Wright’s virtues are immediately apparent. He has a singular talent for compact, powerful phrasing (something you notice, too). I also admire his suave free-verse line. His Poundian versification lacks what you yesterday so nicely phrased “lateral pressure,” but nonetheless the lines have a rhythmic solidity. I find rather too many echoes of other authors in this poem. (Don’t you hear the shades of Roethke, Eliot, and Rilke haunting the first six lines?) But perhaps the Modernist mode thrives on such ghostly visitations.

For me, the real problems start appearing in line 11 (“two cardinals, two blood clots”). This violent image signals some sudden emotional and intellectual shift that I can neither understand nor feel. The next stanza (the Simone Weil one) shifts back to the poem’s opening idea. Okay, I get that gesture, but then the poem dissolves into three seemingly unconnected clusters of imagery. The three one-line stanzas at the end call too much attention to themselves without being able to reward it. The penultimate line is not only obscure but unredeemably awkward: “The dense and moist and cold and dark come together here.” That’s a true clunker. Then the poem ends with one of those highly “poetical” flourishes you hate so much–lovely but vague language. I wouldn’t call it “fakery,” as you do, but it does seem too self-consciously precious.
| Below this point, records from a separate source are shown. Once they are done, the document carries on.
Lemma JsNumeric_accepted s : identString s -> JsNumeric s -> isNumeric s = true.
Proof.
  intros Hi HJ.
  destruct HJ as [sg ds Hs Hd|sg ds esg es Hs Hd Hes He|ds Hne Hall|ds Hne Hall|ds Hne Hall].
  - replace (sg ++ ds) with (sg ++ ds ++ []) in * by now rewrite app_nil_r.
    apply signed_decimal_accepted; try assumption.
    exists ds. split; [exact Hd | left; apply app_nil_r].
  - apply signed_decimal_accepted; try assumption.
    exists ds. split; [exact Hd | right]. now exists esg, es.
  - apply prefixed_literal_accepted; [exact Hi|].
    cbn. apply truthy_nonempty in Hne. rewrite Hne. cbn.
    eapply forallb_of_Forall; [|exact Hall].
    intros c Hc. cbv beta in Hc. unfold isHexDigit, isDigit. bools. lia.
  - apply prefixed_literal_accepted; [exact Hi|].
    cbn. apply truthy_nonempty in Hne. rewrite Hne. cbn.
    eapply forallb_of_Forall; [|exact Hall].
    intros c Hc. cbv beta in Hc. unfold isOctalDigit. bools. lia.
  - apply prefixed_literal_accepted; [exact Hi|].
    cbn. apply truthy_nonempty in Hne. rewrite Hne. cbn.
    eapply forallb_of_Forall; [|exact Hall].
    intros c Hc. cbv beta in Hc. unfold isBinaryDigit. bools. lia.
Qed.

Lemma JsNumeric_complete s : identString s -> isNumeric s = true -> JsNumeric s.
Proof.
  intros Hi H. unfold isNumeric in H.
  apply andb_true_iff in H. destruct H as [Hnum Hpf].
  destruct s as [|c s]; [discriminate Hpf|].
  rewrite (numberIsNaN_ident _ Hi) in Hnum by discriminate.
  rewrite negb_involutive in Hnum. apply orb_true_iff in Hnum.
  destruct Hnum as [Hnd|Hdec].
  - destruct (nonDecimal_shape _ Hi Hnd)
      as (p & ds & -> & Hne & [[-> Hall]|[[-> Hall]|[-> Hall]]]).
    + now apply num_hex.
    + now apply num_oct.
    + now apply num_bin.
  - destruct (ident_dropSign_shape _ Hi) as (sg & Hsg & E).
    apply decimalShape_complete in Hdec; [|now apply ident_dropSign].
    rewrite E.
    destruct Hdec as (ds & Hd & [->|(esg & es & Hes & He & ->)]).
    + now apply num_int.
    + now apply num_exp.
Qed.

(** [isNumeric] on a sanitized identifier. *)
Lemma isNumeric_ident s : identString s -> (isNumeric s = true <-> JsNumeric s).
Proof.
  intros Hi. split; [now apply JsNumeric_complete | now apply JsNumeric_accepted].
Qed.

Lemma isAlphaHyphen_spec s :
  isAlphaHyphen s = true <-> s <> [] /\ alphaHyphens s.
Proof.
  unfold isAlphaHyphen, alphaHyphens.
  rewrite andb_true_iff, truthy_nonempty, forallb_forall, List.Forall_forall.
  split; intros [Hne H]; (split; [exact Hne|]); intros c Hc; specialize (H c Hc);
    unfold isAlphaHyphenUnit in *; revert H; bools; lia.
Qed.

Lemma length_positive (s : jsstring) :
  (0 <? N.of_nat (length s)) = true <-> s <> [].
Proof.
  rewrite N.ltb_lt. destruct s; simpl; split; try congruence; lia.
Qed.

Lemma fullyNumeric_JsNumeric s : fullyNumeric s -> JsNumeric s.
Proof. intros H. apply (num_int [] s); [now left | exact H]. Qed.

(** C6, as the code has it: the identifier is sanitized (trimmed,
    lower-cased, stripped to [[a-z0-9\-]]) and accepted exactly when the
    result is non-empty and either numeric for JavaScript (decimal
    digits with an optional minus sign and an optional exponent, or a
    [0x], [0o] or [0b] literal) or made of lowercase letters and hyphens
    only.  Every all-digit result is accepted; "Pikachu!" gives
    "pikachu" and is valid, "   " is invalid, "25" is valid as numeric. *)
Theorem validate_accepts_numeric_or_alphabetic (identifier : jsstring) :
  let v := validatePokemonIdentifier identifier in
  sanitized v = List.filter isIdentUnit (toLowerCase (trim identifier))
  /\ identString (sanitized v)
  /\ (isValid v = true
      <-> sanitized v <> []
          /\ (JsNumeric (sanitized v) \/ alphaHyphens (sanitized v)))
  /\ (fullyNumeric (sanitized v) -> isValid v = true)
  /\ validatePokemonIdentifier (js "Pikachu!")
     = {| isValid := true; sanitized := js "pikachu" |}
  /\ isValid (validatePokemonIdentifier (js "   ")) = false
  /\ validatePokemonIdentifier (js "25")
     = {| isValid := true; sanitized := js "25" |}
  /\ isNumeric (js "25") = true.
Proof.
  intros v.
  pose proof (sanitizeInput_ident identifier) as Hi.
  assert (Hiff : isValid v = true
                 <-> sanitized v <> []
                     /\ (JsNumeric (sanitized v) \/ alphaHyphens (sanitized v))).
  { subst v. cbn [isValid sanitized validatePokemonIdentifier].
    rewrite andb_true_iff, orb_true_iff, length_positive.
    rewrite (isNumeric_ident _ Hi), isAlphaHyphen_spec. tauto. }
  split; [reflexivity|]. split; [exact Hi|]. split; [exact Hiff|].
  split; [|repeat split].
  intros Hfull. apply Hiff. split; [apply Hfull|].
  left. now apply fullyNumeric_JsNumeric.
Qed.

Lemma validate_accepts_numeric_or_alphabetic_witness :
  isValid (validatePokemonIdentifier (js " 0025 ")) = true
  /\ sanitized (validatePokemonIdentifier (js " 0025 ")) = js "0025".
Proof.
  split; [|reflexivity].
  destruct (validate_accepts_numeric_or_alphabetic (js " 0025 "))
    as (_ & _ & _ & Hdigits & _).
  apply Hdigits. split; [discriminate|]. repeat constructor.
Defined.

(** C6 fails as stated: "1e5" and "0x1f" are accepted, and they are
    neither all digits nor all letters and hyphens. *)
Lemma validate_accepts_exponent_and_hex :
  validatePokemonIdentifier (js "1e5") = {| isValid := true; sanitized := js "1e5" |}
  /\ ~ fullyNumeric (js "1e5") /\ ~ alphaHyphens (js "1e5")
  /\ validatePokemonIdentifier (js "0x1f") = {| isValid := true; sanitized := js "0x1f" |}
  /\ ~ fullyNumeric (js "0x1f") /\ ~ alphaHyphens (js "0x1f").
Proof.
  repeat split; try reflexivity.
  - intros [_ H]. inversion H as [|? ? _ H1]; subst.
    inversion H1 as [|? ? He _]; subst. discriminate He.
  - intros H. inversion H as [|? ? H1 _]; subst. cbv beta in H1. lia.
  - intros [_ H]. inversion H as [|? ? _ H1]; subst.
    inversion H1 as [|? ? He _]; subst. discriminate He.
  - intros H. inversion H as [|? ? H1 _]; subst. cbv beta in H1. lia.
Qed.

(** ** The battle-result parser *)

Lemma startsWith_app a s : startsWith (a ++ s) a = true.
Proof.
  induction a as [|c a IH]; simpl; [now destruct s|].
  now rewrite N.eqb_refl, IH.
Qed.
This poem demonstrates Appalachia’s allure, but it also reveals the central issue with Wright’s hermetic style. He creates a concise, polished poetic surface full of resonant phrasing and evocative observation. (Wright’s compression comes as such a relief after Hollander’s inflated verse.) The individual ideas are interesting. But the poems in Appalachia cannot communicate a “passionate intensity” strong enough to pull all the bright individual moments together. Wright’s style is urgent but his tone is oddly relaxed. The poems are beautiful but languid and noncommittal. Ultimately, the author at some deep level is too coy, reserved, or genteel to tell us what lies at the center of his vision. Yes, we catch all Wright’s religious musings and allusions, but what cogent underlying spiritual vision unites them? The reader sees the shining cathedral on the hill, but there is no path up to it and no doorway in. I know what Wright’s poems say, but I don’t feel what they mean–at least as a whole. I am quite aware that textual cohesion and integrity are supposedly antiquated concepts in this post-modern and deconstructed age, but they remain the sine qua non of lyric poetry.

So here we are, my invisible correspondent, in the embarrassing situation of agreeing again. Using a different set of literary assumptions, I’ve ended up with similar conclusions to yours about Appalachia. There can only be two possible conclusions about our astonishingly synchronous evaluations this week. We are either dead right about these books or we have developed telepathy.

One final thought about the poets under review. Did you notice how wildly prolific our four male poets have been? (Adair here, as in everything else, has done things differently.) Merwin has published 17 poetry collections (plus twenty-odd volumes of verse translation and poetic prose). Hollander, by my count, has issued at least 18, Levine 18, and Wright 13. (And Wright didn’t start publishing until 1970!) Their astonishing rate of productivity becomes more alarming when one remembers that they are writing almost exclusively lyric poetry. Did even Goethe publish 18 volumes full of lyric poetry? I can’t help believing that overproduction is deeply connected to the weakness in their poetry. No wonder they lean so hard on style. It is hard to put “passionate intensity” on a regular schedule.

Out of curiosity I examined the careers of some exemplary modern and contemporary poets. Here are a few quick comparisons. Larkin, an extreme case admittedly, published only 4 collections in his lifetime. Bishop brought out 5, Jarrell 8, and the manic Lowell only 12. Even Frost, who lived till 88, published only 12 collections, and that tally includes both his verse dramas and several versions of his Collected Poems. There is no time to explore this idea, but I can’t resist noting it.

Did you manage to write your parody? I hope so. It would be a snazzy way to conclude. I can’t tell you how refreshing the candor of our conversation has been.